**WHAT THE TASK REQUIRES:** Your output should be the lines of the entries below, exactly, from the first one through the line that holds "#[local] Abbreviation p := p_value.".

**MATERIAL SUPPLIED:**
(* ===== verification/Cofactor.v ===== *)
(** * The base point generates the curve

    No point of the curve has order 2, since its cubic has no root modulo p; and
    a curve has at most [2 p + 1] points, so that there is no room for two
    cosets besides the multiples of the base point.  So every point is a
    multiple of the base point and its order divides n: the cofactor is 1. *)
From S2P Require Import Prelude Modular Digits P256 Primes Felem Curve P256Point P256Table Abelian Group P256Group.
From Stdlib Require Import Znumtheory.
From Bignums Require Import BigZ.BigZ.

#[local] Abbreviation p := p_value.
#[local] Abbreviation n := n_value.

(** ** The cubic has no root

    Polynomials of degree 2 modulo [x^3 - 3 x + b]: at a root they multiply like
    their values.  [x^p - x] is invertible there. *)

Definition tri : Type := bigZ * bigZ * bigZ.
Definition bb : bigZ := Eval vm_compute in BigZ.of_Z b_value.

Definition tmul (s t : tri) : tri :=
  let '(a0, a1, a2) := s in
  let '(c0, c1, c2) := t in
  let d0 := mulm a0 c0 in
  let d1 := BigZ.add (mulm a0 c1) (mulm a1 c0) in
  let d2 := BigZ.add (BigZ.add (mulm a0 c2) (mulm a1 c1)) (mulm a2 c0) in
  let d3 := BigZ.add (mulm a1 c2) (mulm a2 c1) in
  let d4 := mulm a2 c2 in
  (BigZ.sub d0 (mulm bb d3), BigZ.sub (BigZ.add d1 (mulm 3%bigZ d3)) (mulm bb d4), BigZ.add d2 (mulm 3%bigZ d4)).

Fixpoint tpow (k : positive) (t : tri) : tri :=
  match k with xH => t | xO k => let s := tpow k t in tmul s s | xI k => let s := tpow k t in tmul t (tmul s s) end.

Definition tX : tri := (0%bigZ, 1%bigZ, 0%bigZ).
Definition tsub_X (t : tri) : tri := let '(a0, a1, a2) := t in (a0, BigZ.sub a1 1, a2).

(** The inverse of [x^p - x]. *)
Definition tV : tri := Eval vm_compute in
  (BigZ.of_Z 0xa969487079f1744798bf0de6fded091b66e9d328eb0645fe5d979d1339b7f47f,
   BigZ.of_Z 0xa4a08891884100c13323460107a8d28eede4387fa3e6e9bfebec9f6d72d0b5cc,
   BigZ.of_Z 0x4cde11cf86cb876cd59cf0115813c55af0ecd3cda667d98bb9a347a56aa74a6d).

Definition is_one (t : tri) : bool :=
  let '(a0, a1, a2) := t in
  BigZ.eqb (mulm a0 1) 1 && BigZ.eqb (mulm a1 1) 0 && BigZ.eqb (mulm a2 1) 0.

Definition p_exponent : positive := Eval vm_compute in Z.to_pos p.

Lemma no_root_checked : is_one (tmul tV (tsub_X (tpow p_exponent tX))) = true.
Proof. vm_compute. reflexivity. Qed.

Lemma p_exponent_value : Zpos p_exponent = p.
Proof. vm_compute. reflexivity. Qed.

Lemma fermat_pow q a : prime q -> ~ a =[q] 0 -> a ^ q =[q] a.
Proof.
  intros Hq Ha. pose proof (prime_ge_2 q Hq). rewrite <- (Z.succ_pred q) at 2. rewrite Z.pow_succ_r, <- Z.sub_1_r by lia.
  rewrite (fermat q a Hq Ha). apply eqm_eq_refl. ring.
Qed.

Section Root.
Context (r : Z) (root : r * r * r + (-3) * r + b_value =[p] 0).

Definition tval (t : tri) : Z :=
  let '(a0, a1, a2) := t in BigZ.to_Z a0 + BigZ.to_Z a1 * r + BigZ.to_Z a2 * (r * r).

Lemma mulm_eqm x y : BigZ.to_Z (mulm x y) =[p] BigZ.to_Z x * BigZ.to_Z y.
Proof. by apply mulm_res; apply eqm_eq_refl. Qed.

Lemma tval_mul s t : tval (tmul s t) =[p] tval s * tval t.
Proof.
  destruct s as [[a0 a1] a2], t as [[c0 c1] c2]. unfold tval, tmul. cbv zeta.
  rewrite !BigZ.spec_sub, !BigZ.spec_add, !mulm_eqm, !BigZ.spec_add, !mulm_eqm.
  change (BigZ.to_Z bb) with b_value. change (BigZ.to_Z 3%bigZ) with 3.
  generalize (BigZ.to_Z a0) (BigZ.to_Z a1) (BigZ.to_Z a2) (BigZ.to_Z c0) (BigZ.to_Z c1) (BigZ.to_Z c2).
  intros x0 x1 x2 y0 y1 y2.
  transitivity ((x0 + x1 * r + x2 * (r * r)) * (y0 + y1 * r + y2 * (r * r))
    - (r * r * r + (-3) * r + b_value) * (x1 * y2 + x2 * y1 + x2 * y2 * r)); [apply eqm_eq_refl; ring|].
  rewrite root. apply eqm_eq_refl. ring.
Qed.

Lemma tval_pow k t : tval (tpow k t) =[p] tval t ^ Zpos k.
Proof.
  induction k as [k IH|k IH|]; cbn [tpow].
  - rewrite !tval_mul, IH, Pos2Z.inj_xI, Z.pow_add_r, Z.pow_1_r, Z.pow_twice_r by lia. apply eqm_eq_refl. ring.
  - by rewrite tval_mul, IH, Pos2Z.inj_xO, Z.pow_twice_r.
  - by rewrite Z.pow_1_r.
Qed.

Lemma is_one_val t : is_one t = true -> tval t =[p] 1.
Proof.
  destruct t as [[a0 a1] a2]. unfold is_one, tval. rewrite !andb_true_iff, !BigZ.spec_eqb, !Z.eqb_eq. intros ((E0 & E1) & E2).
  pose proof (mulm_eqm a0 1) as M0. pose proof (mulm_eqm a1 1) as M1. pose proof (mulm_eqm a2 1) as M2.
  change (BigZ.to_Z 1) with 1 in *. change (BigZ.to_Z 0) with 0 in *. rewrite E0, E1, E2, !Z.mul_1_r in *.
  rewrite <- M0, <- M1, <- M2. apply eqm_eq_refl. ring.
Qed.

Lemma no_root : False.
Proof.
  assert (~ r =[p] 0) as Hr.
  { intros E. rewrite E in root. by apply (eqm_eq p) in root. }
  assert (tval tX =[p] r) as EX by (apply eqm_eq_refl; unfold tX, tval; change (BigZ.to_Z 0) with 0; change (BigZ.to_Z 1) with 1; ring).
  assert (tval (tpow p_exponent tX) =[p] r) as EP.
  { rewrite tval_pow, EX, p_exponent_value. exact (fermat_pow p r prime_p Hr). }
  pose proof (is_one_val _ no_root_checked) as E. rewrite tval_mul in E.
  assert (forall t, tval (tsub_X t) =[p] tval t - r) as ES.
  { intros [[a0 a1] a2]. unfold tsub_X, tval. rewrite BigZ.spec_sub. change (BigZ.to_Z 1) with 1. apply eqm_eq_refl. ring. }
  rewrite ES, EP, Z.sub_diag, Z.mul_0_r in E. by apply (eqm_eq p) in E.
Qed.
End Root.

(** ** No point of order 2 *)

Lemma no_order_two P : gadd P P = gzero -> P = gzero.
Proof.
  intros E. apply (f_equal coords) in E. cbn [coords gadd gzero] in E. apply gpoint_eq. cbn [coords gzero].
  destruct (coords P) as [A|] eqn:EA; [exfalso|done]. pose proof (gpoint_valid P) as V. rewrite EA in V. destruct V as [HA CA].
  destruct (add_cases A A HA HA CA CA) as [[[_ Ho] _]|[_ (R & E' & _)]]; [|congruence].
  assert (A.2 =[p] 0) as Y. { apply p_odd. transitivity (A.2 + A.2); [apply eqm_eq_refl; ring|]. rewrite Ho at 1. apply eqm_eq_refl. ring. }
  apply (no_root A.1). unfold on_curve in CA. rewrite Y in CA. rewrite <- CA. done.
Qed.

(** ** The number of points *)

(** Different points have different codes below [2 p + 1]. *)
Definition code (P : gpoint) : Z :=
  match coords P with None => 2 * p | Some A => 2 * A.1 + A.2 mod 2 end.

Lemma code_range P : 0 <= code P < 2 * p + 1.
Proof.
  unfold code. pose proof (gpoint_valid P) as V. destruct (coords P) as [A|]; [|pose proof p_pos; lia].
  destruct V as [[[H1 H2] _] _]. pose proof (Z.mod_pos_bound A.2 2 eq_refl). lia.
Qed.

Lemma p_is_odd : p mod 2 = 1.
Proof. reflexivity. Qed.

Lemma code_inj P Q : code P = code Q -> P = Q.
Proof.
  unfold code. intros E. apply gpoint_eq. pose proof (gpoint_valid P) as V. pose proof (gpoint_valid Q) as V'.
  destruct (coords P) as [A|], (coords Q) as [B|]; [| | |done].
  - destruct V as [HA CA], V' as [HB CB]. pose proof (Z.mod_pos_bound A.2 2 eq_refl). pose proof (Z.mod_pos_bound B.2 2 eq_refl).
    assert (A.1 = B.1 /\ A.2 mod 2 = B.2 mod 2) as [Ex Em] by lia. f_equal. apply canonical_eq; [done..|].
    assert (A.1 =[p] B.1) as Ex' by by rewrite Ex. split; [exact Ex'|].
    destruct (same_abscissa A B CA CB Ex') as [Ey|Ey]; [exact Ey|]. destruct HA as [_ HA], HB as [_ HB].
    destruct Ey as [k Ek]. pose proof p_is_odd as Hodd. rewrite (Z.mod_eq A.2), (Z.mod_eq B.2) in Em by done. rewrite Z.mod_eq in Hodd by done.
    generalize dependent p_value. intros q. intros. assert (k = 0 \/ k = 1) as [-> | ->] by nia; [|lia].
    assert (A.2 = B.2) as -> by lia. reflexivity.
  - destruct V as [[[H1 H2] _] _]. pose proof (Z.mod_pos_bound A.2 2 eq_refl). lia.
  - destruct V' as [[[H1 H2] _] _]. pose proof (Z.mod_pos_bound B.2 2 eq_refl). lia.
Qed.

Lemma points_bound (l : list gpoint) : NoDup l -> Z.of_nat (length l) <= 2 * p + 1.
Proof.
  intros Hl. assert (length (map code l) <= length (seqZ 0 (2 * p + 1)))%nat as H.
  { apply submseteq_length, NoDup_submseteq.
    - apply NoDup_fmap_2_strong; [|exact Hl]. intros P Q _ _. apply code_inj.
    - intros c (P & -> & _)%list_elem_of_fmap. apply elem_of_seqZ. apply code_range. }
  rewrite length_map, length_seqZ in H. pose proof p_pos. lia.
Qed.

(** ** Cosets of the multiples of the base point *)

Definition coset (N : nat) (K : gpoint) : list gpoint := map (fun i => gadd K (mul (Z.of_nat i) g)) (seq 0 N).

Section Cosets.
Context (N : nat) (HN : Z.of_nat N = n).

Lemma n_pos : 0 < n.
Proof. reflexivity. Qed.

Lemma elem_of_coset K P : P ∈ coset N K <-> exists j, P = gadd K (mul j g).
Proof.
  unfold coset. rewrite list_elem_of_fmap. split.
  - intros (i & -> & _). by eexists.
  - intros [j ->]. exists (Z.to_nat (j mod n)). pose proof (Z.mod_pos_bound j n n_pos) as Hj. split.
    + rewrite Z2Nat.id by apply Hj. by rewrite (gmul_mod n prime_n g j g_order).
    + apply elem_of_seq. lia.
Qed.

Lemma coset_NoDup K : NoDup (coset N K).
Proof.
  unfold coset. apply NoDup_fmap_2_strong; [|apply NoDup_seq].
  intros i j Hi%elem_of_seq Hj%elem_of_seq E. apply op_cancel in E.
  apply (gmul_eq_iff n prime_n g _ _ g_order g_nonzero) in E. destruct E as [k Ek].
  pose proof n_pos. assert (k = 0) as -> by nia. lia.
Qed.

Lemma cosets_disjoint K L : (forall j, gadd K (gneg L) <> mul j g) -> forall P, P ∈ coset N K -> P ∈ coset N L -> False.
Proof.
  intros H P [i ->]%elem_of_coset [j E]%elem_of_coset. apply (H (j - i)). rewrite gmul_sub. by apply op_difference.
Qed.

Lemma half j : exists h, 2 * h =[n] j.
Proof.
  exists (j * ((n + 1) / 2)). apply eqm_add_multiple with j. assert (2 * ((n + 1) / 2) = n + 1) as E by reflexivity.
  rewrite Z.mul_assoc, (Z.mul_comm 2), <- Z.mul_assoc, E. ring.
Qed.

(** Twice a point is a multiple of the base point only if the point is. *)
Lemma double_in_coset K j : gadd K K = mul j g -> exists h, K = mul h g.
Proof.
  intros E. destruct (half j) as [h Hh]. exists h.
  assert (gadd K (gneg (mul h g)) = gzero) as Z.
  { apply no_order_two. rewrite op_middle, E, <- inv_op, <- gmul_add, <- gmul_sub.
    apply (gmul_zero_iff n prime_n g _ g_order g_nonzero). replace (j - (h + h)) with (- (2 * h - j)) by ring. by apply Z.divide_opp_r. }
  rewrite <- (inv_inv (mul h g)). apply inv_unique. by rewrite op_comm.
Qed.

Lemma generated_N K : exists j, K = mul j g.
Proof.
  destruct (decide (K ∈ coset N gzero)) as [Hin|Hout].
  { apply elem_of_coset in Hin as [j ->]. exists j. by rewrite op_e_l. }
  assert (forall j, K <> mul j g) as H1. { intros j E. apply Hout, elem_of_coset. exists j. by rewrite op_e_l. }
  assert (forall j, gadd K K <> mul j g) as H2. { intros j E. destruct (double_in_coset K j E) as [h Hh]. by destruct (H1 h). }
  exfalso. assert (NoDup (coset N gzero ++ coset N K ++ coset N (gadd K K))) as Hd.
  { apply NoDup_app. split; [apply coset_NoDup|]. split.
    - intros P HP HQ. apply elem_of_app in HQ as [HQ|HQ].
      + apply (cosets_disjoint K gzero) with P; [|done..]. intros j. rewrite (inv_e (inv := gneg)), op_e_r. apply H1.
      + apply (cosets_disjoint (gadd K K) gzero) with P; [|done..]. intros j. rewrite (inv_e (inv := gneg)), op_e_r. apply H2.
    - apply NoDup_app. split; [apply coset_NoDup|]. split; [|apply coset_NoDup].
      intros P HP HQ. apply (cosets_disjoint (gadd K K) K) with P; [|done..]. intros j. rewrite op_assoc, op_inv_r, op_e_r. apply H1. }
  apply points_bound in Hd. unfold coset in Hd. rewrite !length_app, !length_map, !length_seq in Hd.
  assert (2 * p + 1 < 3 * n) by reflexivity. lia.
Qed.
End Cosets.

(** Every point is a multiple of the base point, and of order n or infinity. *)
Lemma generated K : exists j, K = mul j g.
Proof. apply (generated_N (Z.to_nat n)). apply Z2Nat.id. pose proof n_pos. lia. Qed.

Lemma order_n K : mul n K = gzero.
Proof. destruct (generated K) as [j ->]. by rewrite <- gmul_mul, Z.mul_comm, gmul_mul, g_order, gmul_e. Qed.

**ANSWER SPACE:**
(* ===== verification/Cofactor.v ===== *)
(** * The base point generates the curve

    No point of the curve has order 2, since its cubic has no root modulo p; and
    a curve has at most [2 p + 1] points, so that there is no room for two
    cosets besides the multiples of the base point.  So every point is a
    multiple of the base point and its order divides n: the cofactor is 1. *)
From S2P Require Import Prelude Modular Digits P256 Primes Felem Curve P256Point P256Table Abelian Group P256Group.
From Stdlib Require Import Znumtheory.
From Bignums Require Import BigZ.BigZ.

#[local] Abbreviation p := p_value.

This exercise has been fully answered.